Got a .pfx
file and need to install an SSL certificate with this? Here’s how I did it. You’ll need to extract the signed public certificate (public key) and the private key without passphrase.
cd /etc/nginx/ mkdir ssl cd ssl mv /path/to/pfx/file.pfx . chmod 400 file.fpx
First extract the public certificate. You might be asked for a password.
openssl pkcs12 -in ./file.pfx -clcerts -nokeys -out public.crt
And extract the private key:
openssl pkcs12 -in ./file.pfx -nocerts -nodes -out private.rsa
Now you can test the server on an arbitrary port, using openssl
:
openssl s_server -www -accept 443 -cert ./public.crt -key ./private.rsa
Make sure no one can read the files other than you:
chmod 400 /etc/nginx/ssl/*
With NginX it is now easy to fire up the server. I used a proxy for this, because from an architecture perspective, this is the easiest:
server {
server_name example.org;
listen 443 ssl;
ssl_certificate /etc/nginx/ssl/public.crt;
ssl_certificate_key /etc/nginx/ssl/private.rsa;
location / {
proxy_pass http://example.org/;
proxy_set_header Host $host;
proxy_set_header X-Ssl on;
}
}
I pass an additional X-Ssl header to the backend so they know we’re publicly serving through the SSL proxy (e.g. for building absolute URL’s).
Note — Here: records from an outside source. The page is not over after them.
(* ===== verification/CodegenSelect.v ===== *)
(** * Result rows, ORDER BY and LIMIT ([src/codegen/select.rs],
    [src/codegen/select/projection.rs], [src/codegen/select/order_by.rs])

    The cursor numbers of a scan, the registers of a result row, the targets
    of ORDER BY terms, and the guards of DISTINCT, OFFSET and LIMIT that every
    scan emits around a row. *)

From stdpp Require Import prelude list numbers gmap.
From Stdlib Require Import ZArith Lia.
From S2P Require Import Prelude Varint Text Record Float ValueOrder Format Coerce Functions Tokenizer Ast Program Codegen CodegenExpr.

Local Open Scope Z_scope.

(** ** The fields of a [Select] *)
Definition sel_distinct (s : Select) : option Distinctness := let 'MkSelect _ d _ _ _ _ _ _ _ _ _ := s in d.
Definition sel_columns (s : Select) : list ResultColumn := let 'MkSelect _ _ c _ _ _ _ _ _ _ _ := s in c.
Definition sel_from (s : Select) : option FromClause := let 'MkSelect _ _ _ f _ _ _ _ _ _ _ := s in f.
Definition sel_where (s : Select) : option Expr := let 'MkSelect _ _ _ _ w _ _ _ _ _ _ := s in w.
Definition sel_group_by (s : Select) : list Expr := let 'MkSelect _ _ _ _ _ g _ _ _ _ _ := s in g.
Definition sel_having (s : Select) : option Expr := let 'MkSelect _ _ _ _ _ _ h _ _ _ _ := s in h.
Definition sel_compound (s : Select) : list CompoundSelect := let 'MkSelect _ _ _ _ _ _ _ c _ _ _ := s in c.
Definition sel_order_by (s : Select) : list OrderingTerm := let 'MkSelect _ _ _ _ _ _ _ _ o _ _ := s in o.
Definition sel_limit (s : Select) : option Limit := let 'MkSelect _ _ _ _ _ _ _ _ _ l _ := s in l.

(** [matches!(select.distinct, Some(Distinctness::Distinct))]. *)
Definition is_distinct (s : Select) : bool := match sel_distinct s with Some DDistinct => true | _ => false end.

(** ** Cursor numbers *)

Definition TABLE_CURSOR : Z := 0.
Definition SORT_CURSOR : Z := 1.
Definition PSEUDO_CURSOR : Z := 2.
Definition DISTINCT_CURSOR : Z := 3.

Record ScanCursors := MkCursors { cur_table : Z; cur_sort : Z; cur_pseudo : Z; cur_distinct : Z }.

Definition i32_sat_mul (a b : Z) : Z := Z.max I32_MIN (Z.min I32_MAX (a * b)).

Definition for_standalone_select : ScanCursors := MkCursors TABLE_CURSOR SORT_CURSOR PSEUDO_CURSOR DISTINCT_CURSOR.
Definition for_arm (index : Z) : ScanCursors :=
  let base := i32_sat_mul (as_i32 index) 4 in
  MkCursors base (i32_sat_add base 1) (i32_sat_add base 2) (i32_sat_add base 3).
Definition after_arms (count : Z) : Z := i32_sat_mul (default I32_MAX (i32_try_from count)) 4.

(** ** Root pages ([src/codegen/index_maintenance.rs]) *)

Definition positive_i32 (z : Z) : option Z := p ← i32_try_from z; if 0 <? p then Some p else None.
Definition valid_table_root_page (schema : TableSchema) : result CodegenError Z :=
  ok_or (positive_i32 (ts_root_page schema))
    (Unsupported (lit "table " ++ ts_name schema ++ lit " has an invalid root page (" ++ to_string (ts_root_page schema) ++ lit ")")).
Definition valid_index_root_page (index : IndexSchema) : result CodegenError Z :=
  ok_or (positive_i32 (ix_root_page index))
    (Unsupported (lit "index " ++ ix_name index ++ lit " has an invalid root page (" ++ to_string (ix_root_page index) ++ lit ")")).

(** ** ORDER BY ([src/codegen/select/order_by.rs]) *)

Inductive OrderByTarget : Type := ObColumn (idx : Z) | ObExpr (e : Expr).
Record OrderByPlan := MkPlan { pl_target : OrderByTarget; pl_descending : bool; pl_collation : Collation; pl_nulls_first : bool }.
Record OrderByEntry := MkEntry { en_expr : Expr; en_alias : option str }.

Fixpoint strip_collate (e : Expr) : Expr :=
  match e with
  | MkExpr (ECollate inner _) _ => strip_collate inner
  | MkExpr (EParen inner) _ => strip_collate inner
  | _ => e
  end.

Definition SYNTHETIC_SPAN : Span := MkSpan 0 0 0 0.

Definition order_by_entries (select : Select) (schema : TableSchema) : list OrderByEntry :=
  flat_map (fun col =>
    match col with
    | RcStar | RcTableStar _ => map (fun name => MkEntry (MkExpr (EColumn None None name) SYNTHETIC_SPAN) None) (ts_columns schema)
    | RcExpr expr alias => [MkEntry expr alias]
    end) (sel_columns select).

(** [.into_iter().enumerate().map(f)]. *)
Fixpoint imap_from {A B} (f : Z -> A -> B) (i : Z) (l : list A) : list B :=
  match l with [] => [] | x :: l => f i x :: imap_from f (i + 1) l end.

Definition output_column_names (select : Select) (schema : TableSchema) : list str :=
  imap_from (fun i entry =>
    match en_alias entry with
    | Some alias => alias
    | None => match e_kind (en_expr entry) with EColumn _ _ name => name | _ => lit "column" ++ to_string (sat_add i 1) end
    end) 0 (order_by_entries select schema).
Once you actually know how to do it, it is easy as pie.
With thanks to Yadab Das and Berk D. Demir
Thank you, this was very helpful.
but there is a small typo …
In the command line, you’ve called the private key file ‘private.rsa’
and in the nginx conf you’ve called it ‘private.key’
Thanks, I updated the post 🙂
CA
using CA
I found that your “extract public certificates” step omitted the intermediate certificates, which in turn prevented the PEM file from working.
You can include the intermediate certificates in the output file if you do include the -nodes flag:
openssl pkcs12 -in wildcard_intenvdemo_com_140715_export.pfx -out intenvdemo_public.pem -nodes -nokeys
Thanks!
thanks so much.
although when i installed it said it missed intermediate certificate.
Bro, you mixed up chmod 400 file.fpx with chmod 400 file.pfx 😉
But thanks!
Thank you very much. I used this technique to extract valid .crt and .key (I like .key instead of .rsa) files from a .pfx file for use with python/django/apache SSLCertificateFile and SSLCertificateKeyFile configuration.